Published: Fri 14 Oct 2022, 8:45 AM

On Thursday, the House January 6 committee voted unanimously to subpoena former President Donald Trump, demanding his personal testimony as it unveiled a startling new video of close aides describing his multi-part plan to overturn his 2020 election loss, which led to his supporters’ fierce assault on the US Capitol.

With alarming messages from the US Secret Service warning of violence, and a vivid new video of House Speaker Nancy Pelosi and other congressional leaders pleading for help, the panel showed the raw desperation at the Capitol.
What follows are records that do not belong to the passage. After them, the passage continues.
(** The record [_put_in_queue] logs when the queue does not take the patch. *)
Definition drop_record (q : QueueObj) : LogRecord :=
  match q with
  | AsyncioQueue _ => no_loop_ts
  | SyncQueue _ _ => mkLog LException "Error putting data in queue: "
  | OtherQueue r => mkLog LError ("Unsupported queue type: " +:+ r)
  end.

(** The cooperative processor around a renderer whose header fails. *)
Definition header_raises_world : World FastHTMLSpanProcessor :=
  mkWorld (FastHTMLSpanProcessor_init sample_format_ms lower_ascii (asyncio_Queue 0)
             (Some header_raises) "telemetry-container")
          [] true false sample_stdout.

(** ** C6: what reaches the caller of a callback *)

(** Every failure is an instance of [Exception]. *)
Definition only_errors (failure : option PyExc) : bool :=
  match failure with
  | Some e => exc_is_exception e
  | None => true
  end.

(** A strategy whose [render_header] is cancelled: [CancelledError] is not
    an instance of [Exception]. *)
Definition header_cancelled : SpanRenderer :=
  {| cls_name := "HeaderCancelled";
     can_render := fun _ => Ok true;
     render_header := fun _ => Raise (mkBaseExc "CancelledError" EmptyString);
     render_attributes := fun _ => Ok (Div [] []);
     render_events := fun _ => Ok (Div [] []);
     render_complete_span := fun _ cid _ => Ok (Div [Div [] [("id", AStr cid)]] []) |}.

(** A strategy whose [render_complete_span] raises an error. *)
Definition start_raises : SpanRenderer :=
  {| cls_name := "StartRaises";
     can_render := fun _ => Ok true;
     render_header := fun _ => Ok (Div [] []);
     render_attributes := fun _ => Ok (Div [] []);
     render_events := fun _ => Ok (Div [] []);
     render_complete_span := fun _ _ _ => Raise (mkExc "ValueError" "no span") |}.

Definition cooperative_world_with (r : SpanRenderer) (loop : bool)
    : World FastHTMLSpanProcessor :=
  mkWorld (FastHTMLSpanProcessor_init sample_format_ms lower_ascii (asyncio_Queue 0)
             (Some r) "telemetry-container")
          [] loop false sample_stdout.

(** ** C7: the events of the consumer loop in time *)

Definition heartbeat_event : SSEEvent := {| event := "heartbeat"; data := EmptyString |}.
Definition telemetry_event (msg : string) : SSEEvent :=
  {| event := "TelemetryEvent"; data := msg |}.

(** The patches are listed in the order in which they are put. *)
Fixpoint put_in_order (pending : list (Z * string)) : bool :=
  match pending with
  | (s, _) :: rest =>
      match rest with
      | (s', _) :: _ => (s <=? s')%Z && put_in_order rest
      | [] => true
      end
  | [] => true
  end.

(** The iteration that starts at [now] is not later than one pause after
    the oldest patch was put: so it is for a loop that is running before
    the patch is put, whatever it does in between. *)
Definition loop_keeps_up (now : Z) (pending : list (Z * string)) : bool :=
  match pending with
  | (s, _) :: _ => (now <=? s + HEARTBEAT_PAUSE)%Z
  | [] => true
  end.

(** No patch is put before the bounded wait that starts at [now] is over. *)
Definition wait_times_out (now : Z) (pending : list (Z * string)) : bool :=
  match pending with
  | (s, _) :: _ => (now + BOUNDED_WAIT <=? s)%Z
  | [] => true
  end.

(** A heartbeat is emitted in the period from [start] to [stop]. *)
Definition heartbeat_within (start stop : Z) (events : list (Z * SSEEvent)) : bool :=
  existsb (fun ev => (start <=? fst ev)%Z && (fst ev <=? stop)%Z
                     && String.eqb (event (snd ev)) "heartbeat") events.

(** ** C8: spans and a renderer for the examples *)

Definition tool_span : Span :=
  mkSpan "Tool: Roll a die" (mkSpanContext 7 3) (Some (mkSpanContext 7 1))
         None None UNSET [] [].
Definition ai_span : Span :=
  mkSpan "ai_processing" (mkSpanContext 7 4) (Some (mkSpanContext 7 1))
         None None UNSET [] [].
Definition shouting_span : Span :=
  mkSpan "TOOL: ROLL A DIE" (mkSpanContext 7 5) (Some (mkSpanContext 7 1))
         None None UNSET [] [].

(** ** The consumer loop in time and its iterations *)

(** What arrives in each of the first [n] iterations of the loop in time, as
    far as the loop sees it: the patch the bounded wait ends with, if any. *)
Fixpoint timed_arrivals (use_thread_safe_queue : bool) (n : nat) (now : Z)
    (pending : list (Z * string)) : list Arrivals :=
  match n with
  | O => []
  | S n' =>
      let '(_, (now', pending')) := timed_iteration use_thread_safe_queue now pending in
      match fst (timed_get now pending) with
      | Ok (_, msg) => [msg]
      | Raise _ => []
      end :: timed_arrivals use_thread_safe_queue n' now' pending'
  end.

(** The patch a closed connection loses, as a list. *)
Definition lost_patch (taken : option string) : list string :=
  match taken with
  | Some msg => [msg]
  | None => []
  end.
(** ** How the handlers run *)

Lemma except_get_json (r : request) (k : json -> M string) (log : list request) :
  except_RequestException (mbind (get_json r) k) log
  = match requests_get log r with
    | Failed detail =>
        (Returned ("Error during API call: " ++ detail), (log ++ [r])%list)
    | Body j => except_RequestException (k j) (log ++ [r])%list
    end.
Proof.
  unfold except_RequestException, mbind, get_json.
  now destruct (requests_get log r).
Qed.

Lemma except_lift {A : Type} (c : outcome A) (k : A -> M string) (log : list request) :
  raises_only_local c ->
  except_RequestException (mbind (lift c) k) log
  = match c with
    | Returned a => except_RequestException (k a) log
    | Raised e => (Raised e, log)
    end.
Proof.
  unfold except_RequestException, mbind, lift.
  destruct c as [a|e]; simpl; [reflexivity|].
  now destruct e.
Qed.

Lemma except_mret (text : string) (log : list request) :
  except_RequestException (mret text) log = (Returned text, log).
Proof. reflexivity. Qed.

Lemma handle_get_popular_movies_run (log : list request) :
  exists o,
    handle_get_popular_movies log = (o, (log ++ [popular_request])%list)
    /\ raises_only_local o.
Proof.
  unfold handle_get_popular_movies. rewrite except_get_json.
  destruct (requests_get log popular_request) as [detail|body].
  { eexists. split; [reflexivity|exact I]. }
  rewrite except_lift by apply py_get_only_local.
  pose proof (py_get_only_local body "results" (JArray [])) as H1.
  destruct (py_get body "results" (JArray [])) as [movies|e1]; [|eauto].
  rewrite except_lift by apply py_slice_to_only_local.
  pose proof (py_slice_to_only_local 5 movies) as H2.
  destruct (py_slice_to 5 movies) as [first_five|e2]; [|eauto].
  rewrite except_lift by apply py_iter_only_local.
  pose proof (py_iter_only_local first_five) as H3.
  destruct (py_iter first_five) as [items|e3]; [|eauto].
  pose proof (omap_only_local popular_line items popular_line_only_local) as H4.
  rewrite except_lift by exact H4.
  destruct (omap popular_line items) as [movie_list|e4]; [|eauto].
  rewrite except_mret. eexists. split; [reflexivity|exact I].
Qed.

Lemma handle_get_movie_details_run (movie_name : json) (log : list request) :
  exists o,
    handle_get_movie_details movie_name log
    = (o, (log ++ search_request "movie" movie_name
               :: match first_result_id
                          (requests_get log (search_request "movie" movie_name)) with
                  | Some movie_id => [details_request movie_id]
                  | None => []
                  end)%list)
    /\ raises_only_local o.
Proof.
  unfold handle_get_movie_details, first_result_id. rewrite except_get_json.
  destruct (requests_get log (search_request "movie" movie_name)) as [detail|search].
  { eexists. split; [reflexivity|exact I]. }
  rewrite except_lift by apply py_get_only_local.
  pose proof (py_get_only_local search "results" (JArray [])) as H1.
  destruct (py_get search "results" (JArray [])) as [results|e1]; [|eauto].
  destruct (py_truthy results) eqn:Htruthy; cbn [negb];
    [|rewrite except_mret; eexists; split; [reflexivity|exact I]].
  pose proof (py_first_only_local results Htruthy) as H2.
  rewrite except_lift by exact H2.
  destruct (py_first results) as [first|e2]; [|eauto].
  rewrite except_lift by apply py_getitem_only_local.
  pose proof (py_getitem_only_local first "id") as H3.
  destruct (py_getitem first "id") as [movie_id|e3]; [|eauto].
  rewrite except_get_json, <- app_assoc. cbn [app].
  destruct (requests_get _ (details_request movie_id)) as [detail|details].
  { eexists. split; [reflexivity|exact I]. }
  rewrite except_lift by apply details_text_only_local.
  pose proof (details_text_only_local details) as H4.
  destruct (details_text details) as [text|e4]; [|eauto].
  rewrite except_mret. eexists. split; [reflexivity|exact I].
Qed.

Lemma handle_get_actor_credits_run (actor_name : json) (log : list request) :
  exists o,
    handle_get_actor_credits actor_name log
    = (o, (log ++ search_request "person" actor_name
               :: match first_result_id
                          (requests_get log (search_request "person" actor_name)) with
                  | Some person_id => [credits_request person_id]
                  | None => []
                  end)%list)
    /\ raises_only_local o.
Proof.
  unfold handle_get_actor_credits, first_result_id. rewrite except_get_json.
  destruct (requests_get log (search_request "person" actor_name)) as [detail|search].
  { eexists. split; [reflexivity|exact I]. }
  rewrite except_lift by apply py_get_only_local.
  pose proof (py_get_only_local search "results" (JArray [])) as H1.
  destruct (py_get search "results" (JArray [])) as [results|e1]; [|eauto].
  destruct (py_truthy results) eqn:Htruthy; cbn [negb];
    [|rewrite except_mret; eexists; split; [reflexivity|exact I]].
  pose proof (py_first_only_local results Htruthy) as H2.
  rewrite except_lift by exact H2.
  destruct (py_first results) as [first|e2]; [|eauto].
  rewrite except_lift by apply py_getitem_only_local.
  pose proof (py_getitem_only_local first "id") as H3.
  destruct (py_getitem first "id") as [person_id|e3]; [|eauto].
  rewrite except_get_json, <- app_assoc. cbn [app].
  destruct (requests_get _ (credits_request person_id)) as [detail|response].
  { eexists. split; [reflexivity|exact I]. }
  rewrite except_lift by apply py_get_only_local.
  pose proof (py_get_only_local response "cast" (JArray [])) as H4.
  destruct (py_get response "cast" (JArray [])) as [credits|e4]; [|eauto].
  pose proof (sorted_reverse_only_local popularity_key credits
                (fun x => py_get_only_local x "popularity" (JInt 0))) as H5.
  rewrite except_lift by exact H5.
  destruct (sorted_reverse popularity_key credits) as [ranked|e5]; [|eauto].
  cbn zeta.
  pose proof (omap_only_local credit_line (firstn 5 ranked) credit_line_only_local) as H6.
  rewrite except_lift by exact H6.
  destruct (omap credit_line (firstn 5 ranked)) as [movie_list|e6]; [|eauto].
  rewrite except_mret. eexists. split; [reflexivity|exact I].
Qed.

(** In this model of a catalog call, which raises a
    [requests.RequestException] or gives a decoded body, a handler
    returns a text or raises one of KeyError, TypeError and
    AttributeError. *)
Lemma handlers_raise_only_local (query : json) (log : list request) :
  raises_only_local (fst (handle_get_popular_movies log))
  /\ raises_only_local (fst (handle_get_movie_details query log))
  /\ raises_only_local (fst (handle_get_actor_credits query log)).
Proof.
  destruct (handle_get_popular_movies_run log) as [o1 [E1 H1]].
  destruct (handle_get_movie_details_run query log) as [o2 [E2 H2]].
  destruct (handle_get_actor_credits_run query log) as [o3 [E3 H3]].
  rewrite E1, E2, E3. now repeat split.
Qed.

(** X7.  A [requests.RequestException] never leaves a handler: whichever
    of its catalog calls raises one, and whatever a successful call
    returns, the outcome of the handler is not that exception. *)
Theorem handlers_never_raise_request_exception
  (query : json) (log : list request) (detail : string) :
  fst (handle_get_popular_movies log) <> Raised (RequestException detail)
  /\ fst (handle_get_movie_details query log) <> Raised (RequestException detail)
  /\ fst (handle_get_actor_credits query log) <> Raised (RequestException detail).
Proof.
  destruct (handlers_raise_only_local query log) as [H1 [H2 H3]].
  repeat split; intros E; [rewrite E in H1|rewrite E in H2|rewrite E in H3];
    discriminate.
Qed.

(** X8.  The requests of a handler, whatever their outcome.
    [handle_get_popular_movies] issues one request.  A two-step handler
    issues the search, and then one more request exactly when the search
    reply has a first result with an "id": the details, or the credits, of
    that id.  Earlier requests stay in the log. *)
Theorem handlers_requests (query : json) (log : list request) :
  snd (handle_get_popular_movies log) = (log ++ [popular_request])%list
  /\ snd (handle_get_movie_details query log)
     = (log ++ search_request "movie" query
            :: match first_result_id (requests_get log (search_request "movie" query)) with
               | Some movie_id => [details_request movie_id]
               | None => []
               end)%list
  /\ snd (handle_get_actor_credits query log)
     = (log ++ search_request "person" query
            :: match first_result_id (requests_get log (search_request "person" query)) with
               | Some person_id => [credits_request person_id]
               | None => []
               end)%list.
Proof.
  destruct (handle_get_popular_movies_run log) as [o1 [E1 _]].
  destruct (handle_get_movie_details_run query log) as [o2 [E2 _]].
  destruct (handle_get_actor_credits_run query log) as [o3 [E3 _]].
  rewrite E1, E2, E3. now repeat split.
Qed.

(** X9.  When the catalog cannot be reached, each handler gives up after
    its first request and returns "Error during API call: " followed by the
    text of the exception. *)
Theorem catalog_unreachable (query : json) (log : list request) (detail : string) :
  (forall r, requests_get log r = Failed detail) ->
  handle_get_popular_movies log
  = (Returned ("Error during API call: " ++ detail), (log ++ [popular_request])%list)
  /\ handle_get_movie_details query log
     = (Returned ("Error during API call: " ++ detail),
        (log ++ [search_request "movie" query])%list)
  /\ handle_get_actor_credits query log
     = (Returned ("Error during API call: " ++ detail),
        (log ++ [search_request "person" query])%list).
Proof.
  intros Hfail.
  unfold handle_get_popular_movies, handle_get_movie_details, handle_get_actor_credits.
  rewrite !except_get_json, !Hfail. now repeat split.
Qed.

(** X10.  When the search succeeds with a first result and the second
    request fails, a two-step handler returns the same "Error during API
    call: " text; both requests were made and nothing is rendered from the
    search. *)
Theorem second_call_failure
  (movie : bool) (query id : json) (log : list request) (detail : string) :
  let search := search_request (if movie then "movie" else "person") query in
  let second := if movie then details_request id else credits_request id in
  first_result_id (requests_get log search) = Some id ->
  requests_get (log ++ [search])%list second = Failed detail ->
  (if movie then handle_get_movie_details query log
   else handle_get_actor_credits query log)
  = (Returned ("Error during API call: " ++ detail), (log ++ [search; second])%list).
Proof.
  intros search second Hid Hfail. subst search second.
  unfold first_result_id in Hid.
  destruct movie;
    unfold handle_get_movie_details, handle_get_actor_credits;
    rewrite except_get_json;
    (destruct (requests_get log (search_request _ query)) as [?|body];
     [discriminate|]);
    rewrite except_lift by apply py_get_only_local;
    (destruct (py_get body "results" (JArray [])) as [results|?]; [|discriminate]);
    (destruct (py_truthy results) eqn:Htruthy; [|discriminate]); cbn [negb];
    rewrite except_lift by (now apply py_first_only_local);
    (destruct (py_first results) as [first|?]; [|discriminate]);
    rewrite except_lift by apply py_getitem_only_local;
    (destruct (py_getitem first "id") as [id'|?]; [|discriminate]);
    injection Hid as ->;
    rewrite except_get_json, Hfail; now rewrite <- app_assoc.
Qed.

(** X11.  An empty list renders as the bare heading.  When the popular
    reply has no "results" or an empty list there, the text is the heading
    and a line break; when the credits reply has no "cast" or an empty
    list, the text is the heading of the actor and a line break. *)
Theorem empty_lists_give_bare_headings
  (actor_name person_id popular response : json) (log : list request) :
  requests_get log popular_request = Body popular ->
  py_get popular "results" (JArray []) = Returned (JArray []) ->
  first_result_id (requests_get log (search_request "person" actor_name))
  = Some person_id ->
  requests_get (log ++ [search_request "person" actor_name])%list
               (credits_request person_id) = Body response ->
  py_get response "cast" (JArray []) = Returned (JArray []) ->
  handle_get_popular_movies log
  = (Returned ("The top 5 popular movies now:" ++ nl), (log ++ [popular_request])%list)
  /\ handle_get_actor_credits actor_name log
     = (Returned ("'" ++ py_str actor_name ++ "' (ID: " ++ py_str person_id
                  ++ ")'s top movies:" ++ nl),
        (log ++ [search_request "person" actor_name; credits_request person_id])%list).
Proof.
  intros Hpopular Hresults Hid Hcredits Hcast. split.
  - unfold handle_get_popular_movies. rewrite except_get_json, Hpopular.
    rewrite except_lift by apply py_get_only_local. rewrite Hresults.
    reflexivity.
  - unfold first_result_id in Hid.
    unfold handle_get_actor_credits. rewrite except_get_json.
    destruct (requests_get log (search_request "person" actor_name)) as [?|body];
      [discriminate|].
    rewrite except_lift by apply py_get_only_local.
    destruct (py_get body "results" (JArray [])) as [results|?]; [|discriminate].
    destruct (py_truthy results) eqn:Htruthy; [|discriminate]. cbn [negb].
    rewrite except_lift by (now apply py_first_only_local).
    destruct (py_first results) as [first|?]; [|discriminate].
    rewrite except_lift by apply py_getitem_only_local.
    destruct (py_getitem first "id") as [id'|?]; [|discriminate].
    injection Hid as ->.
    rewrite except_get_json, Hcredits.
    rewrite except_lift by apply py_get_only_local. rewrite Hcast.
    rewrite <- app_assoc. reflexivity.
Qed.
Using language frequently seen in criminal indictments, the panel said Trump had acted in a “premeditated” way ahead of the January 6 riots, despite countless aides and officials telling him he had lost.


Trump is almost certain to fight the subpoena and decline to testify. On his social media outlet, he blasted members for not asking him earlier — though he didn’t say he would have complied — and called the panel “a total bust”.

“We must seek the testimony under oath of January 6′s central player,” said Republican Rep. Liz Cheney of Wyoming, the committee’s Vice Chair, ahead of the vote.

In the committee’s 10th public session — just weeks before the congressional midterm elections — the panel summed up Trump’s “staggering betrayal” of his oath of office, as Chairman Bennie Thompson put it, describing the then-president’s unprecedented attempt to prevent Congress from certifying Democrat Joe Biden’s victory.

While the effort to subpoena Trump may languish — more a nod to history than an effective summons — the committee has made clear it is considering whether to send its findings in a criminal referral to the Justice Department.

In one of its most riveting exhibits, the panel showed previously-unseen footage of congressional leaders phoning for help during the assault as Trump refused to call off the mob.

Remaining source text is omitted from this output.